● **About this task**
How many of the lines below contain the word "reflexivity"? Only the number is wanted.

● **Records for the exercise**
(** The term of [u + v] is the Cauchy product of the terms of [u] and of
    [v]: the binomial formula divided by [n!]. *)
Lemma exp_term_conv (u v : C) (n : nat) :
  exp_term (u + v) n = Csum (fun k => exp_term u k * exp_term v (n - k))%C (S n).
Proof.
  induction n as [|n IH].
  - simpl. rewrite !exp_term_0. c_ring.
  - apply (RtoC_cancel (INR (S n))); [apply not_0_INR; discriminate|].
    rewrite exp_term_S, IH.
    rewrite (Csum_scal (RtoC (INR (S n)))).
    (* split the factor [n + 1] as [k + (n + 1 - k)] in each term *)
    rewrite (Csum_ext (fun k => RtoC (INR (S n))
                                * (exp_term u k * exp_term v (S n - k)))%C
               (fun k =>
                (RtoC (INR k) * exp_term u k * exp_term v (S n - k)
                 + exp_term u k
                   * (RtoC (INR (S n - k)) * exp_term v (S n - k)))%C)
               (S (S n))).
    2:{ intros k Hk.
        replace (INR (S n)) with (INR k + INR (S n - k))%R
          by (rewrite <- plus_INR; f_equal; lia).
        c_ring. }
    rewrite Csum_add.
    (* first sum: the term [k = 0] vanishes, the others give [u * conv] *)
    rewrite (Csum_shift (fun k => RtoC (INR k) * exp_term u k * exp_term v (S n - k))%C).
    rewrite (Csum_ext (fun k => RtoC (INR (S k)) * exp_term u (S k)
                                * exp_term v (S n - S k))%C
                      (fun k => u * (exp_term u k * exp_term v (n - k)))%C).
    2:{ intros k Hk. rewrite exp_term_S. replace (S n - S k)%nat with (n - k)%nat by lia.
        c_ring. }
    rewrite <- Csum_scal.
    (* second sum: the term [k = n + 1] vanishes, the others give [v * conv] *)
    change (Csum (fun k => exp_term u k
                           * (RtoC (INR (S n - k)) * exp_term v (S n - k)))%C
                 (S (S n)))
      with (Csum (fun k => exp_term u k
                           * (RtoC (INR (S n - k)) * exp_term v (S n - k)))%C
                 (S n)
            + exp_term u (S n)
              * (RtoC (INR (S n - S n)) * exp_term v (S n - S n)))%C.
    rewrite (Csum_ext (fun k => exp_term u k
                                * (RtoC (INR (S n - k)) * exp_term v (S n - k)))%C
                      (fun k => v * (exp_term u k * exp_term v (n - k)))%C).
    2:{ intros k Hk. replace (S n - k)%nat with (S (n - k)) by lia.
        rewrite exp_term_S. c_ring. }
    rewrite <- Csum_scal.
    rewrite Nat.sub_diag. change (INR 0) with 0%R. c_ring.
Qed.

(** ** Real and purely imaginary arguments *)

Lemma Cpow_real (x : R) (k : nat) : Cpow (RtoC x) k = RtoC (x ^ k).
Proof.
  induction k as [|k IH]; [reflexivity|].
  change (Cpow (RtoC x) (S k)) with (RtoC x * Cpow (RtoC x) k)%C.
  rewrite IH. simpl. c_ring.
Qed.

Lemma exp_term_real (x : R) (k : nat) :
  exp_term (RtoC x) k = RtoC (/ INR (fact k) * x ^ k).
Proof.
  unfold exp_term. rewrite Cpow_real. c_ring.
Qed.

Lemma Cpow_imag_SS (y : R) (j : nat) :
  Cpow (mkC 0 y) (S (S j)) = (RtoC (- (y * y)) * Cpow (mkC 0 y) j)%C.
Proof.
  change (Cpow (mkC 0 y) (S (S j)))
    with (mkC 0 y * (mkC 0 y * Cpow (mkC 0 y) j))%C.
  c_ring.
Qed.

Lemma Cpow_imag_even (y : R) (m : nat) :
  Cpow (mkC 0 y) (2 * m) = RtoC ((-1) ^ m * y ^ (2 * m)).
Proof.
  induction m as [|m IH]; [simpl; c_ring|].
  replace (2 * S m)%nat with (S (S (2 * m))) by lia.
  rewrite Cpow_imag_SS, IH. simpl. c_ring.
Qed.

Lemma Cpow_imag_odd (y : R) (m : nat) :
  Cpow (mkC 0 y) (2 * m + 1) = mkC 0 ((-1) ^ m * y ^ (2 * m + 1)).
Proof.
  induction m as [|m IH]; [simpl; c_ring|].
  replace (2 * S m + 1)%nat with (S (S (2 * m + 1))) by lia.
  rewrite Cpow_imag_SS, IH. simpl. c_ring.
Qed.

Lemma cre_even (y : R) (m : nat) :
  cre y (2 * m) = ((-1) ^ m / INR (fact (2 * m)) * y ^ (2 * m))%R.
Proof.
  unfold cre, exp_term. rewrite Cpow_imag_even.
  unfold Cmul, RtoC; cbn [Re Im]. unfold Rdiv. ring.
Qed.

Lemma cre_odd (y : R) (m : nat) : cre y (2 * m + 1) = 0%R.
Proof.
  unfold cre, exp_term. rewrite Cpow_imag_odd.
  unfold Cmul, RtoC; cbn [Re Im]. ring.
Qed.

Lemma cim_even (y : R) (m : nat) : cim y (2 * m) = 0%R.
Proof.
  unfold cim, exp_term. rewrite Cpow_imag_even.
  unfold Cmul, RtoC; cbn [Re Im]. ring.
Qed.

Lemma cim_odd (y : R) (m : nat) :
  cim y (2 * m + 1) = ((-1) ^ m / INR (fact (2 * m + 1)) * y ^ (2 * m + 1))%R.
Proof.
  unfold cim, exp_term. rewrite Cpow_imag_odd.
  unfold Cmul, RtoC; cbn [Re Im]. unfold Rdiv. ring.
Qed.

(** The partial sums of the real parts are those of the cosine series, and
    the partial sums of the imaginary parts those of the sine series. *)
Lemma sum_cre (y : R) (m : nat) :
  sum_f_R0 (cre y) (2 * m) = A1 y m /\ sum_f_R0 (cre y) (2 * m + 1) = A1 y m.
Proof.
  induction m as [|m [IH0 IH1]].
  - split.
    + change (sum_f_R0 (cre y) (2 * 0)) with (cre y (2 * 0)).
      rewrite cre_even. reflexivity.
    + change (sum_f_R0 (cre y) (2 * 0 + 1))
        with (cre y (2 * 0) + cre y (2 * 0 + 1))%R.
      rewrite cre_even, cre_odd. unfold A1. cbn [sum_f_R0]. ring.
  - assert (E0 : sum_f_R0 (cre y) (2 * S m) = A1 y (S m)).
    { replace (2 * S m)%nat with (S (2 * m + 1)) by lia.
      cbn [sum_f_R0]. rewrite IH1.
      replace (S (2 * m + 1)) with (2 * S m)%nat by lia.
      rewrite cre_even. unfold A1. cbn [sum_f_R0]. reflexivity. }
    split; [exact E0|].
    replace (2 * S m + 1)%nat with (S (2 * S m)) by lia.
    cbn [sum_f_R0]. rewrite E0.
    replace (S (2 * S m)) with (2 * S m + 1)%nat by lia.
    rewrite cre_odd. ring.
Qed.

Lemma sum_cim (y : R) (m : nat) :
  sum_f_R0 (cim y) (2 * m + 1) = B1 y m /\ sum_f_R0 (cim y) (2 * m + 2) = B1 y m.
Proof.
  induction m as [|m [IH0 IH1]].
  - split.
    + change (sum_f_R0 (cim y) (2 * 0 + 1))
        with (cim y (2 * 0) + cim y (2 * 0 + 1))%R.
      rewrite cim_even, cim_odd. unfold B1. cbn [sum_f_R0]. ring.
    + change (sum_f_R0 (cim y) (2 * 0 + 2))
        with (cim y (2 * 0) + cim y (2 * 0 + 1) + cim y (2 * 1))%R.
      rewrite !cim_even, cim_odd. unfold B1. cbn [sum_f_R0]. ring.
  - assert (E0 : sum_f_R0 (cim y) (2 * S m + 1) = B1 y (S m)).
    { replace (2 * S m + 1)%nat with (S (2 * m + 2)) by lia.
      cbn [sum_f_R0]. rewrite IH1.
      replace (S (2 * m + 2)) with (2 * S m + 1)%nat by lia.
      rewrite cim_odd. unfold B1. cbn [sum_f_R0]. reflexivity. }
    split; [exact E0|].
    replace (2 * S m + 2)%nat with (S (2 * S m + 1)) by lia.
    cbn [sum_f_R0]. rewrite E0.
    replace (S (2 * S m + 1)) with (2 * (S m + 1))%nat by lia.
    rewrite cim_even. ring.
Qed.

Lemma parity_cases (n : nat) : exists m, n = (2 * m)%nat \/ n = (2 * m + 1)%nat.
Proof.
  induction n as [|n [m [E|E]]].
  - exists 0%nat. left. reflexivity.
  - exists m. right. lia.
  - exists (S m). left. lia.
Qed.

● **Output**
5